Let's make a normal-temperature water version first. Here, we use Qianjie Colombia navel coffee, weigh 20g and grind it into granulated sugar grains. The sieve rate of the No. 20 sieve is 80%, which corresponds to the scale of the electric bean grinder EK43s of 9.5 grids and the scale of the hand-operated bean grinder C40 of 24 grids. This coffee has a fruity flavor and is not suitable for high concentration. Therefore, Qianjie uses a powder-to-water ratio of 1:12 for soaking.
Prepare a clean and sealable container, pour 20g of coffee powder and 240g of purified water into the pot, stir well, seal, place it in the refrigerator to soak for 12 hours, and finally filter out the coffee grounds with filter paper.
The method of using ice water to soak for cold extraction is also very simple. Grind 20g of navel coffee beans first. Since ice water with a lower temperature is used, the extraction efficiency is low, so the grinding degree is slightly adjusted on the front street. The sieve rate is 82%, corresponding to 9 grids for the EK43s of the electric bean grinder and 22 grids for the C40 of the hand-operated bean grinder.
In addition, considering that the ice cubes used daily in Qianjie are large and have a slow dissolution rate, it is necessary to appropriately increase the proportion of water and reduce the amount of ice cubes. The ratio of powder to water to ice is finally determined to be 1:8:4, that is, 20g Coffee powder, 160g purified water, 80g ice cubes. Also put in a pot and stir well, soak for 12 hours, and filter out the coffee grounds for later use.
Ice water versus room temperature water, who makes cold extract better?
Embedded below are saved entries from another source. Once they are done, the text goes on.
(* ===== verification/Fanout.v ===== *)
(** * Distributed queries ([internal/query/server.go], [internal/coordinator/fanout.go],
    [query_server.go])

    The coordinator sends a query to every healthy node, merges what comes back
    and caches complete answers. A node answers with its local executor. The
    network between them is an argument: the response of each address to the
    request, and the order in which the responses arrive. *)

From S2P Require Import Prelude GoStrings Types Record Disk Segment Ranking Index Parser Bloom.
From S2P Require Import Paths Manager Executor Merge Fsm Sha256 Cache.

(** [logengine.QueryResponse]. *)
Record QueryResponse := mkQueryResponse {
  pb_Entries : list Pb.LogEntry;
  pb_Total : Z;
  pb_Partial : bool;
  pb_TookMs : Z;
}.

(** The checks both handlers start with. *)
Definition check_page (req : QueryRequest) : result () :=
  if Limit req <? 0 then Err (grpc_Status codes_InvalidArgument "limit must be non-negative")
  else if Offset req <? 0 then Err (grpc_Status codes_InvalidArgument "offset must be non-negative")
  else Ok ().

(** The status for an error of the executor. *)
Definition query_status (msg : string) (e : GoError) : GoError :=
  if errors_Is e context_Canceled then grpc_Status codes_Canceled "query canceled"
  else if errors_Is e context_DeadlineExceeded
  then grpc_Status codes_DeadlineExceeded "query deadline exceeded"
  else grpc_Status codes_Internal msg.

(** The response for a result. *)
Definition query_response (took : Z) (r : QueryResult) : QueryResponse :=
  mkQueryResponse (EntryToProto <$> Entries r) (Total r) (Partial r) took.

Module Server.
Section server.
Context `{GoUnicode} `{Protobuf} `{Bloom}.
Lemma comp_inv_sample :
  let H1 := ascii_tables in let H2 := bit_codec in let H3 := exact_bloom in
  store_inv (comp_manager false) comp_index (mkDisk comp_files []) comp_segs.
Proof.
  intros H1 H2 H3. split.
  - split; cbn [active paths nextSeq mdir blooms comp_manager files].
    + exists (mkSegment (mkFile (cp 3) 0) 0), []. split; [done|]. split; [done|].
      split; [vm_compute; reflexivity|done].
    + repeat constructor; rewrite ?not_elem_of_cons; split_and?; try apply not_elem_of_nil;
        intros E%cp_inj; lia.
    + intros p [es Hes]%comp_paths. destruct (comp_files_hold p es Hes) as (b & ? & ?). eauto.
    + intros n Hn. change (seq_path "data" n) with (cp n).
      assert (cp n ∉ [cp 1; cp 2; cp 3]) as Hnot.
      { rewrite !not_elem_of_cons. split_and!; [intros E%cp_inj; lia..|apply not_elem_of_nil]. }
      split; [done|]. unfold comp_files. rewrite lookup_fmap.
      destruct (comp_segs !! cp n) eqn:E; [|done]. exfalso. apply Hnot, comp_paths. eauto.
    + done.
    + intros p. rewrite !elem_of_cons. intros [->|[->|[->|[]%not_elem_of_nil]]]; apply seq_path_seg.
    + intros p bf Hbf. by rewrite lookup_empty in Hbf.
  - apply comp_paths.
  - apply comp_files_hold.
  - apply index_of_represents.
Qed.

Lemma comp_consistent : id_consistent (entries_of comp_segs).
Proof.
  intros a b (p & es & Hp & Ha)%elem_of_entries_of (p' & es' & Hp' & Hb)%elem_of_entries_of.
  apply cp_lookup in Hp as [[_ ->]|[[_ ->]|[_ ->]]]; [| |by apply not_elem_of_nil in Ha];
  (apply cp_lookup in Hp' as [[_ ->]|[[_ ->]|[_ ->]]]; [| |by apply not_elem_of_nil in Hb]);
  apply list_elem_of_singleton in Ha as ->; apply list_elem_of_singleton in Hb as ->; done.
Qed.

Lemma merge_preserves_answers_witness :
  let H1 := ascii_tables in let H2 := bit_codec in let H3 := exact_bloom in
  ∃ c' d' idx' segs', mergeRun (cp 1) [cp 2] (comp_state false) (mkDisk comp_files []) = (c', d') ∧
    no_faults d' ∧ c_idx c' = Some idx' ∧ store_inv (c_manager c') idx' d' segs' ∧
    (∀ x, x ∈ entries_of segs' ↔ x ∈ entries_of comp_segs) ∧
    (∀ p, p ∈ [cp 2] → files d' !! p = None ∧ p ∉ paths (c_manager c')) ∧
    ∀ q ast took, 0 ≤ Limit q → 0 ≤ Offset q → Parse (QueryString q) = Ok ast →
      bloomEnabled (comp_manager false) = false ∨ (∀ n, ast = Some n → bloom_safe (entries_of comp_segs) n) →
      (Execute idx' (c_manager c') None None took q d').1
      = (Execute comp_index (comp_manager false) None None took q (mkDisk comp_files [])).1.
Proof.
  intros H1 H2 H3.
  assert (∀ p, p ∈ [cp 1; cp 2] → p ∈ ListClosedSegments (comp_manager false)) as Hcl by done.
  apply (@merge_preserves_answers ascii_tables ascii_tables_laws bit_codec bit_codec_laws exact_bloom
    exact_bloom_laws (comp_state false) (mkDisk comp_files []) comp_index comp_segs (cp 1) [cp 2]).
  - done.
  - done.
  - apply comp_inv_sample.
  - repeat constructor; rewrite ?not_elem_of_cons; split_and?; try apply not_elem_of_nil;
      intros E%cp_inj; lia.
  - exact Hcl.
  - by right.
  - intros all Hall.
    assert (holds_all comp_files [cp 1; cp 2] [comp_e1; comp_e2]) as Hknown.
    { destruct (comp_files_hold (cp 1) [comp_e1]) as (b1 & Hf1 & Hh1); [vm_compute; reflexivity|].
      destruct (comp_files_hold (cp 2) [comp_e2]) as (b2 & Hf2 & Hh2); [vm_compute; reflexivity|].
      apply (holds_all_cons _ _ _ b1 [comp_e1] [comp_e2]); [done|done|].
      apply (holds_all_cons _ _ _ b2 [comp_e2] []); [done|done|constructor]. }
    assert (all = [comp_e1; comp_e2]) as ->.
    { eapply (@holds_all_inj bit_codec bit_codec_laws); [exact Hall|exact Hknown]. }
    vm_compute. reflexivity.
  - apply comp_consistent.
Defined.
(* ===== verification/Goroutines.v ===== *)
(** * The goroutines of a node

    The operations of the storage manager, of the query executor and of the
    compactor as programs of atomic actions ([Threads]) on the state they share:
    the manager with its mutex, the index, and the disk. What is an action
    follows the locks of the code: a section under [m.mu] without file access is
    one action, enabled when the mutex is free; an operation of the index is one
    action, since it runs under the index's own mutex; file operations are
    actions of their own, also under [m.mu], since the goroutines that read
    segments and the compactor's file operations do not take it. A record is
    written by two writes, so a reader can see a segment between them.
    [ReadSegment] of one file is one action: [read_while_growing] of [Races]
    shows that reading record by record a file that grows meanwhile gives what
    reading it at once at the last read gives.

    The theorems of this file tie each program to the definition of the
    sequential model: run with nobody else around, it does exactly the same, on
    every disk, failures included. *)

From S2P Require Import Prelude GoStrings Types Record Disk Segment Ranking Index Parser Bloom.
From S2P Require Import Paths Manager Executor Recovery Fanout Ingest Compaction Threads.

Section goroutines.
Context `{GoUnicode} `{Protobuf} `{Bloom}.

(** What the goroutines of a node share; [sh_mu] is the holder of [Manager.mu]. *)
Record Shared := mkShared {
  sh_manager : Manager;
  sh_mu : option nat;
  sh_index : Index;
  sh_disk : Disk;
}.

Definition put_manager (m : Manager) (s : Shared) : Shared :=
  mkShared m (sh_mu s) (sh_index s) (sh_disk s).
Definition put_mu (o : option nat) (s : Shared) : Shared :=
  mkShared (sh_manager s) o (sh_index s) (sh_disk s).
Definition put_index (idx : Index) (s : Shared) : Shared :=
  mkShared (sh_manager s) (sh_mu s) idx (sh_disk s).
Definition put_disk (d : Disk) (s : Shared) : Shared :=
  mkShared (sh_manager s) (sh_mu s) (sh_index s) d.

(** ** Actions *)

(** [m.mu.Lock()] and [m.mu.Unlock()]. *)
Definition lock (me : nat) : action Shared () := λ s,
  match sh_mu s with None => Some ((), put_mu (Some me) s) | Some _ => None end.
Definition unlock : action Shared () := λ s, Some ((), put_mu None s).

(** A look at the manager and an update of it, by the holder of the mutex. *)
Definition get_manager : action Shared Manager := λ s, Some (sh_manager s, s).
Definition set_manager (f : Manager → Manager) : action Shared () := λ s,
  Some ((), put_manager (f (sh_manager s)) s).

(** A file operation. *)
Definition do_io {A} (c : IO A) : action Shared A := λ s,
  let '(a, d) := c (sh_disk s) in Some (a, put_disk d s).

(** A file operation that also updates the manager, by the holder of the mutex. *)
Definition do_manager {A} (c : Manager → IO (Manager * A)) : action Shared A := λ s,
  let '((m, a), d) := c (sh_manager s) (sh_disk s) in Some (a, put_manager m (put_disk d s)).

(** A critical section of its own: lock, [c], unlock. *)
Definition critical {A} (c : Manager → IO (Manager * A)) : action Shared A := λ s,
  match sh_mu s with None => do_manager c s | Some _ => None end.

(** An operation of the index. *)
Definition do_index (f : Index → Index) : action Shared () := λ s,
  Some ((), put_index (f (sh_index s)) s).

(** ** Writers *)

(** [WriteRecord] on the active segment's file: two writes. *)
Definition WriteRecord_go (f : File) (data : list byte) : prog Shared (File * result ()) :=
  match WriteRecord_chunks data with
  | Ok [hdr; payload] =>
    '(f, r) ← atomically (do_io (file_Write f hdr));
    match r with
    | Err e => mret (f, Err (ErrWrap "write record length" e))
    | Ok _ =>
      '(f, r) ← atomically (do_io (file_Write f payload));
      match r with
      | Err e => mret (f, Err (ErrWrap "write record data" e))
      | Ok _ => mret (f, Ok ())
      end
    end
  | Ok _ => mret (f, Ok ())
  | Err e => mret (f, Err e)
  end.

(** [Segment.Append] on the active segment. *)
Definition append_active_go (data : list byte) : prog Shared (result ()) :=
  m ← atomically get_manager;
  match active m with
  | None => mret (Err panic_index)
  | Some seg =>
    '(f, r) ← WriteRecord_go (seg_file seg) data;
    match r with
    | Err e =>
      _ ← atomically (set_manager (with_active (Some (mkSegment f (seg_size seg)))));
      mret (Err (ErrWrap "segment append" e))
    | Ok _ =>
      r ← atomically (do_io (file_Sync f));
      match r with
      | Err e =>
        _ ← atomically (set_manager (with_active (Some (mkSegment f (seg_size seg)))));
        mret (Err (ErrWrap "segment sync" e))
      | Ok _ =>
        _ ← atomically (set_manager
              (with_active (Some (mkSegment f (int64 (seg_size seg + int64 (4 + len data)))))));
        mret (Ok ())
      end
    end
  end.

(** [os.WriteFile]: the file is truncated before it is written. *)
Definition os_WriteFile_go (path : string) (data : list byte) : prog Shared (result ()) :=
  r ← atomically (do_io (os_Create path));
  match r with
  | Err e => mret (Err e)
  | Ok f =>
    '(f, r) ← atomically (do_io (file_Write f data));
    _ ← atomically (do_io (file_Close f));
    mret r
  end.

(** [Manager.openNewSegment]. *)
Definition openNewSegment_go : prog Shared (result ()) :=
  m ← atomically get_manager;
  let name := segment_name (nextSeq m) in
  let path := filepath_Join (mdir m) name in
  r ← atomically (do_io (OpenSegment path));
  match r with
  | Err e => mret (Err (ErrWrap "open new segment" e))
  | Ok seg =>
    _ ← atomically (set_manager (λ m,
          with_nextSeq (uint64 (nextSeq m + 1)) (with_paths (paths m ++ [path]) (with_active (Some seg) m))));
    _ ← os_WriteFile_go (filepath_Join (mdir m) activeMarkerFile) (String.list_byte_of_string name);
    mret (Ok ())
  end.

(** [Manager.rotate]. *)
Definition rotate_go : prog Shared (result ()) :=
  m ← atomically get_manager;
  match last (paths m), active m with
  | Some closingPath, Some seg =>
    r ← atomically (do_manager (λ m,
          r ← Segment_Close seg; mret (with_active (Some (closed_segment seg)) m, r)));
    match r with
    | Err e => mret (Err (ErrWrap "close active segment before rotation" e))
    | Ok _ =>
      _ ← (if bloomEnabled m
           then atomically (do_manager (λ m, m' ← write_segment_bloom m closingPath; mret (m', ())))
           else mret ());
      openNewSegment_go
    end
  | _, _ => mret (Err panic_index)
  end.

(** [Manager.appendLocked]. *)
Definition appendLocked_go (entry : LogEntry) : prog Shared (result ()) :=
  m ← atomically get_manager;
  match active m with
  | None => mret (Err (ErrMsg "append to closed manager"))
  | Some seg =>
    match marshalLogEntry entry with
    | Err e => mret (Err e)
    | Ok data =>
      if must_rotate m seg data then
        r ← rotate_go;
        match r with
        | Err e => mret (Err (ErrWrap "rotate segment" e))
        | Ok _ => append_active_go data
        end
      else append_active_go data
    end
  end.

(** [Manager.AppendWithPath]: the path is taken before the mutex is released. *)
Definition AppendWithPath_go (me : nat) (entry : LogEntry) : prog Shared (result string) :=
  _ ← atomically (lock me);
  r ← appendLocked_go entry;
  m ← atomically get_manager;
  _ ← atomically unlock;
  mret match r with
       | Err e => Err e
       | Ok _ => match last (paths m) with Some p => Ok p | None => Err panic_index end
       end.

(** A write as the ingest server, the orchestrator and the replica do it: append,
    then index. *)
Definition write_go (me : nat) (msg : string) (entry : LogEntry) : prog Shared (result ()) :=
  r ← AppendWithPath_go me entry;
  match r with
  | Err _ => mret (Err (grpc_Status codes_Internal msg))
  | Ok segPath => _ ← atomically (do_index (Add entry segPath)); mret (Ok ())
  end.

(** ** Queries *)

(** The bloom-pruning loop of [Execute] with the paths kept so far; every
    [BloomFor] takes the mutex. *)
Fixpoint prune_go (ast : option Node) (kept ps : list string) : prog Shared (list string) :=
  match ps with
  | [] => mret kept
  | p :: ps' =>
    bf ← atomically (critical (λ m, mret (m, BloomFor m p)));
    prune_go ast
      (if (match bf, ast with Some bf, Some n => bloomDefiniteMiss bf n | _, _ => false end)
       then kept else kept ++ [p]) ps'
  end.
(** Whole records at the start of a file that is whole are among its entries. *)
Lemma holds_prefix_elem bytes es rest es' e :
  holds bytes es → holds (bytes ++ rest) es' → e ∈ es → e ∈ es'.
Proof.
  intros Hh. revert es'. induction Hh as [|e0 data bytes es Hm Hl Hh IH]; intros es' Hh' He; [set_solver|].
  rewrite <- app_assoc in Hh'. remember (frame data ++ bytes ++ rest) as c eqn:E in Hh'.
  destruct Hh' as [|e1 data1 b1 es1 Hm1 Hl1 Hh1].
  { apply (f_equal length) in E. rewrite !length_app, frame_length in E. cbn in E. lia. }
  pose proof (ReadRecord_frame data (bytes ++ rest) None Hl) as R1.
  pose proof (ReadRecord_frame data1 b1 None Hl1) as R2. rewrite E, R1 in R2. simplify_eq.
  assert (e1 = e0) as ->.
  { pose proof (unmarshal_entry e0 data1 Hm). pose proof (unmarshal_entry e1 data1 Hm1). congruence. }
  apply elem_of_cons in He as [->|He]; [set_solver|]. apply elem_of_cons. right. by apply IH.
Qed.

Lemma in_file_whole d p bytes es e : files d !! p = Some bytes → holds bytes es → in_file d p e → e ∈ es.
Proof.
  intros Hf Hh (b & es' & rest & Hf' & Hh' & He). rewrite Hf in Hf'. simplify_eq. by eapply holds_prefix_elem.
Qed.

Lemma covers_sub bf es es' : (∀ e, e ∈ es' → e ∈ es) → covers bf es → covers bf es'.
Proof. intros Hsub Hc e tok He. apply Hc. auto. Qed.
End relations.

(** ** Lemmas: the judgement, action by action *)

Section actions.
Context `{GoUnicodeLaws} `{ProtobufLaws} `{BloomLaws}.
Context (W : setting).
Notation T := (compacted W).
Notation inv := (inv W).
Notation relies := (relies W).
Notation guarantees := (guarantees W).
Notation judge := (judge W).
Lemma concurrent_query_complete_witness :
  let H1 := ascii_tables in let H2 := bit_codec in let H3 := exact_bloom in
  let req := sample_query "" in let r := Ok (mkQueryResult [race_e3; comp_e1] 2 0 false) in
  let c1 := pool_run race_before (start (race_manager true) comp_index race_disk race_jobs) in
  ((∃ e, r = Err (ErrWrap "execute query" (ErrWrap "read segments" (ErrWrap "read record from segment" e)))) ∧
   ∃ j, is_writer race_jobs j) ∨
  ∃ raw, r = Ok (answer req None raw 0) ∧ (∀ e, e ∈ raw → e ∈ universe comp_segs race_jobs) ∧
    (∀ p es e, comp_segs !! p = Some es → p ∉ touched race_jobs → e ∈ es → entry_matches req None e = true → e ∈ raw) ∧
    (∀ j msg e x, race_jobs !! j = Some (Write msg e) → reply_of c1 j = Some x →
       entry_matches req None e = true → e ∈ raw).
Proof.
  intros H1 H2 H3 req r c1.
  apply (@concurrent_query_complete ascii_tables ascii_tables_laws bit_codec bit_codec_laws exact_bloom
    exact_bloom_laws (race_manager true) comp_index race_disk comp_segs race_jobs
    race_before race_after 0 0 req None r).
  - apply race_ok. vm_compute. lia.
  - reflexivity.
  - unfold race_before, turns. rewrite elem_of_replicate. lia.
  - apply race_consistent.
  - done.
  - done.
  - vm_compute. reflexivity.
  - done.
  - vm_compute. reflexivity.
Defined.

Lemma concurrent_writes_kept_witness :
  let H1 := ascii_tables in let H2 := bit_codec in let H3 := exact_bloom in
  let sched := race_before ++ race_after in
  let c := pool_run sched (start (race_manager true) comp_index race_disk race_jobs) in
  let on_disk e p := in_file (sh_disk c.2) p e in
  (∀ i msg e x, race_jobs !! i = Some (Write msg e) → reply_of c i = Some x →
     x = Wrote (Ok ()) ∧ ∃ p, indexed (sh_index c.2) e p ∧ on_disk e p) ∧
  (∀ p es e, comp_segs !! p = Some es → p ∉ touched race_jobs → e ∈ es →
     indexed (sh_index c.2) e p ∧ on_disk e p) ∧
  (∀ p es e, comp_segs !! p = Some es → p ∈ touched race_jobs → e ∈ es → spared race_jobs e →
     ∃ q, q ∈ touched race_jobs ∧ on_disk e q).
Proof.
  intros H1 H2 H3 sched c on_disk.
  apply (@concurrent_writes_kept ascii_tables ascii_tables_laws bit_codec bit_codec_laws exact_bloom
    exact_bloom_laws (race_manager true) comp_index race_disk comp_segs race_jobs sched).
  apply race_ok. vm_compute. lia.
Defined.

(** The writer holds the mutex and the query is blocked: the writer can go on. *)
Lemma no_deadlock_witness :
  let H1 := ascii_tables in let H2 := bit_codec in let H3 := exact_bloom in
  let sched := turns 1 4 ++ turns 0 3 in
  let c := pool_run sched (start (race_manager true) comp_index race_disk race_jobs) in
  ∃ k p, c.1 !! k = Some p ∧ can_step p c.2 = true ∧
    ∀ holder, sh_mu c.2 = Some holder → k = holder ∧ is_writer race_jobs holder.
Proof.
  intros H1 H2 H3 sched c.
  apply (@no_deadlock ascii_tables ascii_tables_laws bit_codec bit_codec_laws exact_bloom
    exact_bloom_laws (race_manager true) comp_index race_disk comp_segs race_jobs sched 0).
  - apply race_ok. vm_compute. lia.
  - cbn. lia.
  - vm_compute. reflexivity.
Defined.

Lemma read_while_growing_witness :
  let H2 := bit_codec in
  let whole := segment_bytes [comp_e1; comp_e2] in
  let content k := take (600 * k) whole in
  ∃ res K, read_live (S (length whole)) content 0 0 [] = Some (res, K) ∧
    res = read_entries (mkReader (content K) None).
Proof.
  intros H2 whole content. apply (@read_while_growing bit_codec content whole).
  - intros k. unfold content. exists (take 600 (drop (600 * k) whole)).
    replace (600 * S k)%nat with (600 * k + 600)%nat by lia. by rewrite take_take_drop.
  - intros k. apply prefix_take.
Defined.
Cold extraction at room temperature: The color is relatively strong. It tastes like blueberry and raisins and the bright acidity of grapefruit. It has a moderate fermentation taste, a thick taste and a slightly bitter finish;
Cold extraction with ice water: Since the ice cubes were not completely melted during the soaking process, small ice particles could still be seen left on the filter paper during filtration, and accordingly, less coffee liquor was obtained. Unexpectedly, this cup of coffee has the rich aroma of grapes, pineapples, oranges and cherries at the entrance. The taste is clear and sweet, and there is almost no bitterness. It is like a mixed fruit juice, which is very impressive.
Why do cold extracts made with ice water taste different?
Temperature plays an important role in coffee extraction, and the first thing it affects is extraction efficiency. The higher the temperature, the faster the release efficiency of soluble substances in coffee; the lower the temperature, the slower the release efficiency. Compared with cold water at normal temperature of 18 - 27℃, the temperature of ice water is 0 - 10℃, which is obviously much more frozen, so the extraction efficiency of coffee powder is slower, which also means that under the same parameters, the cold extraction made from ice water contains less soluble substances.
On the other hand, coffee beans contain hundreds of compounds, each with different dissolution characteristics. Some substances are released quickly, some are released slowly, and some flavor substances are extracted only at a certain temperature.
According to the extraction rule, the release order of coffee flavor substances is acid-sweet-bitter. Some volatile small molecules with pleasant aroma of flowers and fruits are released first, followed by caramel-based compounds that provide sweetness. When the water temperature of the coffee is reduced to nearly 0 ° C, the extraction efficiency is reduced, which also suppresses the precipitation of some large particles of sweet and bitter substances, thus giving the coffee a refreshing and juicy taste.